Blood serum of an infected person would have small pieces of the virus called NS1 from day one and immune response of the body would release two types of antibodies IgM and IgG. While IgM remains in the blood for a month or so, IgG persists for a lifetime. The kit can detect all of them – NS1, IgM and IgG. Consequently, it is able to not only diagnose but also discriminate whether it is a primary or secondary infection.
Recalling how the kit was developed, Dr Khanna noted that it was an arduous task as there was no well-characterised dengue affected and dengue free serum samples in the country. Sri Lanka had such an arrangement. But biomaterials like serum are not allowed to be taken from one country to another.

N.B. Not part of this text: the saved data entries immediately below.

Lemma execute_named (w : World) (this : t) (request : ActionRequest)
    (tokens redirect : value) (filename : string) :
  continuation w request = Some (tokens, redirect) ->
  chosen_filename w request = Some filename ->
  truthy (VStr filename) = true ->
  let send := sendData w this filename request (client_of w redirect tokens) in
  calls (events (execute w this request)) = calls (events send)
  /\ (result send = Resolved tt ->
      result (execute w this request) = Resolved new_ActionResponse)
  /\ (result send = Pending -> result (execute w this request) = Pending)
  /\ (forall ps,
        result send = Rejected (VObj ps) ->
        exists err,
          result (execute w this request) =
            Resolved {| success := false;
                        resp_message := assoc "message" ps;
                        resp_state := None;
                        resp_error := Some err;
                        resp_webhookId := webhookId request |}
          /\ (truthy (assoc "code" ps) && truthy (assoc "reason" ps) = true ->
              http_code err = assoc "code" ps
              /\ message err = err_description (HTTP_ERROR_internal w) +:+ " "
                               +:+ str_of w (assoc "reason" ps))
          /\ (truthy (assoc "code" ps) && truthy (assoc "reason" ps) = false ->
              err = errorWith w (HTTP_ERROR_internal w)
                      ("Error while sending data "
                       +:+ str_of w (assoc "message" ps)))).
Proof.
  intros Hst Hname Htruthy send. open_state Hst.
  unfold execute. rewrite Hparam, Hnonempty.
  cbn [negb]. prologue. cbn [andb]. unfold driveClientFromRequest.
  rewrite bind_ret. fold (chosen_filename w request).
  unfold truthy_str. rewrite Hname. cbn [of_opt]. rewrite Htruthy.
  fold (client_of w redirect tokens). fold send. clearbody send.
  rewrite events_catch, result_catch, events_bind, result_bind.
  destruct (result send) as [[]|e|] eqn:Hsend.
  - simpl. rewrite app_nil_r. repeat split; try discriminate.
  - split; [|split; [discriminate|split; [discriminate|]]].
    + unfold calls. rewrite List.filter_app.
      match goal with
      | |- _ ++ List.filter is_call (events ?h) = _ =>
          assert (Hh : List.filter is_call (events h) = [])
      end.
      { destruct (get e "message"); [|reflexivity].
        rewrite bind_ret. destruct (get e "code") as [c|]; [|reflexivity].
        rewrite bind_ret. destruct (truthy c).
        - destruct (get e "reason"); [|reflexivity]. rewrite bind_ret. reflexivity.
        - rewrite bind_ret. reflexivity. }
      rewrite Hh, app_nil_r. reflexivity.
    + intros ps [= ->]. cbn [get].
      rewrite !bind_ret.
      destruct (truthy (assoc "code" ps)) eqn:Hcode.
      * rewrite bind_ret. cbn [andb].
        destruct (truthy (assoc "reason" ps)) eqn:Hreason.
        -- eexists. split; [reflexivity|]. split; [intros _; split; reflexivity|].
           discriminate.
        -- eexists. split; [reflexivity|]. split; [discriminate|].
           intros _. reflexivity.
      * rewrite bind_ret. cbn [andb].
        eexists. split; [reflexivity|]. split; [discriminate|].
        intros _. reflexivity.
  - simpl. repeat split; try discriminate.
Qed.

Fortunately, as ICGEB was an international organisation, it had some PhD and postdoctoral students. The students would develop a protein and take it to Sri Lanka and test it on the serum samples, come back with the result, improve and develop a new one. After several shuttle trips, they finally could develop the necessary recombinant protein detectors.
Dr Khanna recalled that ICGEB's dengue saga began with a letter from former President of India, Dr APJ Abdul Kalam. "Dr Kalam wrote to our then director that the soldiers of Indian Army are severely affected by dengue and we should develop a kit at an affordable cost on a priority basis."
He emphasised the need to ensure that all measures are taken to prevent Dengue. "While the mosquito that spreads malaria prefers dirty water and can travel large distances, the Aedes, the primary vector of dengue, is lazy. It lives in clean water and can fly only up to 100 to 150 metres. Therefore, if someone is infected with dengue virus it is clear that mosquitoes were thriving in clean water inside their house or office space. Ensuring that no clean stagnant water near our environment is a must to prevent dengue" he added.